(* ===== verification/SocketExample.v ===== *)
(** An instance of picotcp for the theorems on sockets (SocketSpec.v), the
    conversion of addresses there and back, and where the code of Socket.v falls
    short. *)
From stdpp Require Import base numbers list gmap.
From Stdlib Require Import ZArith Lia Bool.
From S2P Require Import Prelude Spinlock Str Bytes Buffer DList Path Mount Vfs VfsSpec Pipe Poll Socket SocketSpec.

Open Scope Z_scope.

(** * Addresses *)

(** An address of picotcp survives the conversion to BSD and back. *)
Lemma address_roundtrip (mem addr : list Z) port len :
  len = SOCKSIZE \/ len = SOCKSIZE6 -> Z.of_nat (length mem) = len -> length addr = 16%nat -> 0 <= port < 2 ^ 16 ->
  exists sa addr', net_conv_pico2bsd mem len addr port = Ret (0, sa, None) /\
    net_bsd_to_pico_port sa len = Ret port /\ net_bsd_to_pico_addr (replicate 16 0) sa len = Ret (0, addr') /\
    (if len =? SOCKSIZE6 then addr' = addr else take 4 addr' = take 4 addr).
Proof.
  intros Hlen Hm Ha Hp.
  assert (forall p0 p1, le_bytes 2 port = [p0; p1] -> le_at 2 [p0; p1] 0 = port) as Hport.
  { intros p0 p1 <-. rewrite <- (app_nil_r (le_bytes 2 port)). apply le_at_le_bytes. done. }
  do 17 (destruct addr as [| ? addr]; [try done |]); [| done].
  destruct Hlen as [-> | ->]; unfold SOCKSIZE, SOCKSIZE6 in *.
  - do 21 (destruct mem as [| ? mem]; [try done |]); [| simpl in Hm; lia].
    do 2 eexists. split; [reflexivity |]. split; [| split; reflexivity].
    change (Ret (le_at 2 [u8 port; u8 (port / 256)] 0) = Ret port). f_equal. by apply Hport.
  - do 33 (destruct mem as [| ? mem]; [try done |]); [| simpl in Hm; lia].
    do 2 eexists. split; [reflexivity |]. split; [| split; reflexivity].
    change (Ret (le_at 2 [u8 port; u8 (port / 256)] 0) = Ret port). f_equal. by apply Hport.
Qed.

(** * An instance *)

(** A picotcp with bytes to read, which may refuse to work. *)
Record toy_pico : Type := ToyPico { tp_data : list Z; tp_refuse : bool }.

#[global] Instance toy_picotcp : PicoTcp toy_pico := {
  pico_socket_open d t p := Ret (if tp_refuse p then 0 else 0x700, p);
  pico_socket_read s n p :=
    if tp_refuse p then Ret (-1, [], p) else
    Ret (Z.of_nat (length (take (Z.to_nat n) (tp_data p))), take (Z.to_nat n) (tp_data p), ToyPico (drop (Z.to_nat n) (tp_data p)) false);
  pico_socket_write s d n p := Ret (n, p);
  pico_socket_bind s a port p := Ret (0, p);
  pico_socket_listen s b p := Ret (0, p);
  pico_socket_accept s p := Ret (0x701, replicate 16 1, 80, p);
  pico_socket_connect s a port p := Ret (0, p);
  pico_socket_getpeername s p := Ret (0, replicate 16 1, 80, p);
  pico_socket_nodelay s p := Ret p;
  pico_socket_local s p := Ret (replicate 16 1, 80);
  pico_dns_client m d s p := Ret (0, p);
  pico_err p := 12;
  PICO_SOCK_EV_RD := 1;
  PICO_SOCK_EV_WR := 2;
  PICO_SOCK_EV_CONN := 4;
  PICO_SOCK_EV_CLOSE := 8;
  PICO_SOCK_EV_FIN := 16;
  PICO_SOCK_EV_ERR := 128;
  PICO_PROTO_IPV4 := 0;
  PICO_PROTO_IPV6 := 41;
  PICO_PROTO_TCP := 6;
  PICO_PROTO_UDP := 17;
  pico_tick p := 0;
  pico_rate p := 1000;
}.

#[global] Instance net_ex_backend : VfsBackend (net_world toy_pico) := null_backend (net_world toy_pico).

#[global] Instance toy_net_laws : NetLaws toy_pico.
Proof.
  split.
  - intros s n p r bytes p' Hr Hn. cbn in Hr. destruct (tp_refuse p); injection Hr as <- <- <-; [by left | right].
    split; [| done]. rewrite length_take. lia.
  - intros a n st r st' Hm. by injection Hm as <- <-.
  - intros st st' Hm. by injection Hm as <-.
  - intros a s n st r st' Hm. by injection Hm as <- <-.
Qed.

(** A task, not root, with a socket at descriptor 3. *)
Definition ex_sock (s : socket_state) : socket := Socket 0x700 0 false (replicate (Z.to_nat READ_BUFFER_SIZE) 0) 0 s.

Definition ex_net (x : socket) (p : toy_pico) : vfs_state (net_world toy_pico) :=
  State true (<[3%nat := socket_file (with_num (with_refs zero_file 1) 3) 0x900]> fresh_table) [SLASH] 0 1000 0
    (Mounts ∅ 0 ∅) (NetWorld {[0x900 := x]} {[0x700 := 0x900]} 0 ∅ p).

Definition nobody : nat -> bool := fun _ => false.

Lemma ex_net_ok s p : net_ok (ex_net (ex_sock s) p).
Proof.
  split; [done |]. unfold socks_ok. cbn [vs_world ex_net nw_socks]. apply map_Forall_singleton. split; cbn [ex_sock s_read_buffer s_read_buffer_length].
  - by rewrite length_replicate.
  - unfold READ_BUFFER_SIZE. lia.
Qed.

(** Five bytes arrive at a connected socket, and three are received. *)
Definition ex_arrive : vfs_state (net_world toy_pico) := ex_net (ex_sock SOCK_CONNECTED) (ToyPico [1; 2; 3; 4; 5] false).

Definition ex_arrived : vfs_state (net_world toy_pico) :=
  match socket_cb nobody ex_arrive 1 0x700 with Ret st => st | _ => ex_arrive end.

Lemma ex_arrives : socket_cb nobody ex_arrive 1 0x700 = Ret ex_arrived.
Proof. reflexivity. Qed.

Definition ex_delivers (i : nat) (st : vfs_state (net_world toy_pico)) : vfs_state (net_world toy_pico) := ex_arrived.

(** A receive after the event, and one that waits for it. *)
Lemma socket_stream_correct_witness :
  (exists n dest' st2, do_recvfrom 1 ex_delivers ex_arrived 0x900 [0; 0; 0; 9] 3 0 0 = Ret (n, dest', st2) /\
    n = 3 /\ take 3 dest' = [1; 2; 3]) /\
  exists n dest' st2, do_recvfrom 1 ex_delivers ex_arrive 0x900 [0; 0; 0; 9] 3 0 0 = Ret (n, dest', st2) /\
    n = 3 /\ take 3 dest' = [1; 2; 3].
Proof.
  destruct (socket_stream_correct nobody 1 ex_delivers ex_arrive ex_arrived 1 0x700 0x900 (ex_sock SOCK_CONNECTED)
    [0; 0; 0; 9] 3 0 0) as (bytes & Hb & _ & Hr).
  - apply ex_net_ok.
  - reflexivity.
  - discriminate.
  - reflexivity.
  - intros (b & p & Hf). discriminate.
  - apply ex_arrives.
  - simpl. lia.
  - destruct Hb as (r & p & Hb). injection Hb as Hr' Hbytes Hp.
    replace bytes with [1; 2; 3; 4; 5] in Hr by (rewrite <- Hbytes; reflexivity). specialize (Hr ltac:(reflexivity) ltac:(discriminate)). split.
    + destruct (Hr 0%nat ex_arrived) as (n & dest' & st2 & x2 & Hd & Hn & Ht & _); [split; [reflexivity | lia] | lia | by left |].
      exists n, dest', st2. split; [exact Hd |]. subst n. split; [reflexivity | exact Ht].
    + destruct (Hr 1%nat ex_arrive) as (n & dest' & st2 & x2 & Hd & Hn & Ht & _); [| lia | right; reflexivity |].
      { split; [reflexivity |]. intros j Hj. assert (j = 0%nat) as -> by lia. exists (ex_sock SOCK_CONNECTED).
        split; [reflexivity |]. split; reflexivity. }
      exists n, dest', st2. split; [exact Hd |]. subst n. split; [reflexivity | exact Ht].
Defined.

(** A call to listen on the example succeeds and leaves the lock free. *)
Lemma net_invariant_witness :
  exists st', net_listen nobody (ex_net (ex_sock SOCK_BOUND) (ToyPico [] false)) 3 10 = Ret (0, st') /\ net_ok st'.
Proof.
  destruct (net_invariant nobody (fun _ st => st) (ex_net (ex_sock SOCK_BOUND) (ToyPico [] false)) ltac:(intros i st H; exact H)
    (ex_net_ok _ _)) as (_ & _ & _ & _ & _ & _ & _ & _ & Hl & _).
  eexists. split; [reflexivity |]. apply (Hl 3 10 0). reflexivity.
Defined.

(** * Where the code falls short *)

(** A receive of more than the buffer has, when the length says that it is there,
    copies memory behind the buffer. *)
Lemma recv_overreads {P : Type} `{PicoTcp P} `{VfsBackend (net_world P)} patience env (st : vfs_state (net_world P)) a x dest size fp_flags recv_flags :
  nw_socks (vs_world st) !! a = Some x -> ended (s_state x) = None -> Z.of_nat (length (s_read_buffer x)) < size <= s_read_buffer_length x ->
  do_recvfrom patience env st a dest size fp_flags recv_flags = Fault.
Proof.
  intros Ha He Hs. assert (load_sock st a = Ret x) as Hl by (unfold load_sock; by rewrite Ha).
  assert (nz (s_read_buffer_length x) = true) as Hn by (apply nz_true; lia).
  unfold do_recvfrom. rewrite Hl, bind_Ret, He, Hn. cbn [negb andb].
  assert (sock_wait patience 0 env (fun x => nz (s_read_buffer_length x)) a st = Ret (None, st)) as ->
    by (destruct patience; cbn [sock_wait]; by rewrite Hl, bind_Ret, Hn).
  rewrite bind_Ret, Hl, bind_Ret. rewrite Z.gtb_ltb. destruct (Z.ltb_spec (s_read_buffer_length x) size); [lia |].
  unfold memcpy. by rewrite memcpy_overreads by lia.
Qed.

(** A read of picotcp that fails makes the length of the data 2^32 - 1, and the
    next receive copies memory behind the buffer. *)
Lemma read_error_wraps :
  exists st, socket_cb nobody (ex_net (ex_sock SOCK_CONNECTED) (ToyPico [] true)) 1 0x700 = Ret st /\
    s_read_buffer_length <$> nw_socks (vs_world st) !! 0x900 = Some (2 ^ 32 - 1) /\
    do_recvfrom 0 (fun _ st => st) st 0x900 (replicate 0x5001 0) 0x5001 0 0 = Fault.
Proof.
  eexists. split; [reflexivity |]. split; [reflexivity |]. eapply recv_overreads; [reflexivity | reflexivity |].
  split; [| done]. change (event_state 1 (ex_sock SOCK_CONNECTED)) with (ex_sock SOCK_CONNECTED).
  cbn [ex_sock with_buffer with_can_write s_read_buffer s_read_buffer_length].
  rewrite length_splice by (rewrite ?length_replicate; done). by rewrite length_replicate.
Qed.

(** When picotcp has no socket, the lock stays taken, and every later call fails. *)
Lemma net_socket_keeps_lock :
  match net_socket nobody (ex_net (ex_sock SOCK_OPEN) (ToyPico [] true)) 0xa00 AF_INET SOCK_STREAM 0 with
  | Ret (r, st) => r = -1 /\ nw_lock (vs_world st) = 1 /\
      match net_listen nobody st 3 10 with Ret (r, st') => r = -1 /\ vs_errno st' = EAGAIN | _ => False end
  | _ => False
  end.
Proof. vm_compute. repeat split; reflexivity. Qed.

(** Data that arrived before the peer closed the connection can not be received. *)
Lemma close_loses_data :
  match socket_cb nobody ex_arrived 16 0x700 with
  | Ret st => pending <$> nw_socks (vs_world st) !! 0x900 = Some [1; 2; 3; 4; 5] /\
      match do_recvfrom 0 (fun _ st => st) st 0x900 [0; 0; 0; 9] 3 0 0 with
      | Ret (r, _, st') => r = u32 (-1) /\ vs_errno st' = ENOTCONN
      | _ => False
      end
  | _ => False
  end.
Proof. vm_compute. repeat split; reflexivity. Qed.

(** A user can not connect to port 80. *)
Definition port_80 : list Z := [1; 0; 0; 0; 0; 80; 0; 0; 127; 0; 0; 1; 0; 0; 0; 0; 0; 0; 0; 0].

Lemma connect_needs_root :
  exists st, net_connect nobody (ex_net (ex_sock SOCK_OPEN) (ToyPico [] false)) 3 port_80 20 = Ret (-1, st) /\ vs_errno st = EACCES.
Proof. eexists. split; reflexivity. Qed.

(** accept and getsockname write 20 bytes, however long the program says that its memory is. *)
Lemma getsockname_overflows :
  net_getsockname (ex_net (ex_sock SOCK_BOUND) (ToyPico [] false)) 3 0x5000 4 [0; 0; 0; 0] = Fault.
Proof. reflexivity. Qed.

Lemma accept_overflows :
  net_accept nobody 0 (fun _ st => st) (ex_net (with_requests (ex_sock SOCK_LISTEN) 1) (ToyPico [] false)) 0xa00 3 0x5000 (Some 4) [0; 0; 0; 0] = Fault.
Proof. vm_compute. reflexivity. Qed.

(** A closed connection is not reported to poll. *)
Lemma poll_misses_close :
  exists st st', socket_cb nobody (ex_net (ex_sock SOCK_CONNECTED) (ToyPico [] false)) 16 0x700 = Ret st /\
    socket_poll_cb nobody (Ctx (Some 3%nat) [] [] 0) (Z.lor POLLIN POLLOUT) st = Ret (0, st').
Proof. do 2 eexists. split; [reflexivity |]. reflexivity. Qed.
···
** Problem requirements **
Copy out each line of the data that includes the string "code".

** Exercise answer **
    conversion of addresses there and back, and where the code of Socket.v falls
(** * Where the code falls short *)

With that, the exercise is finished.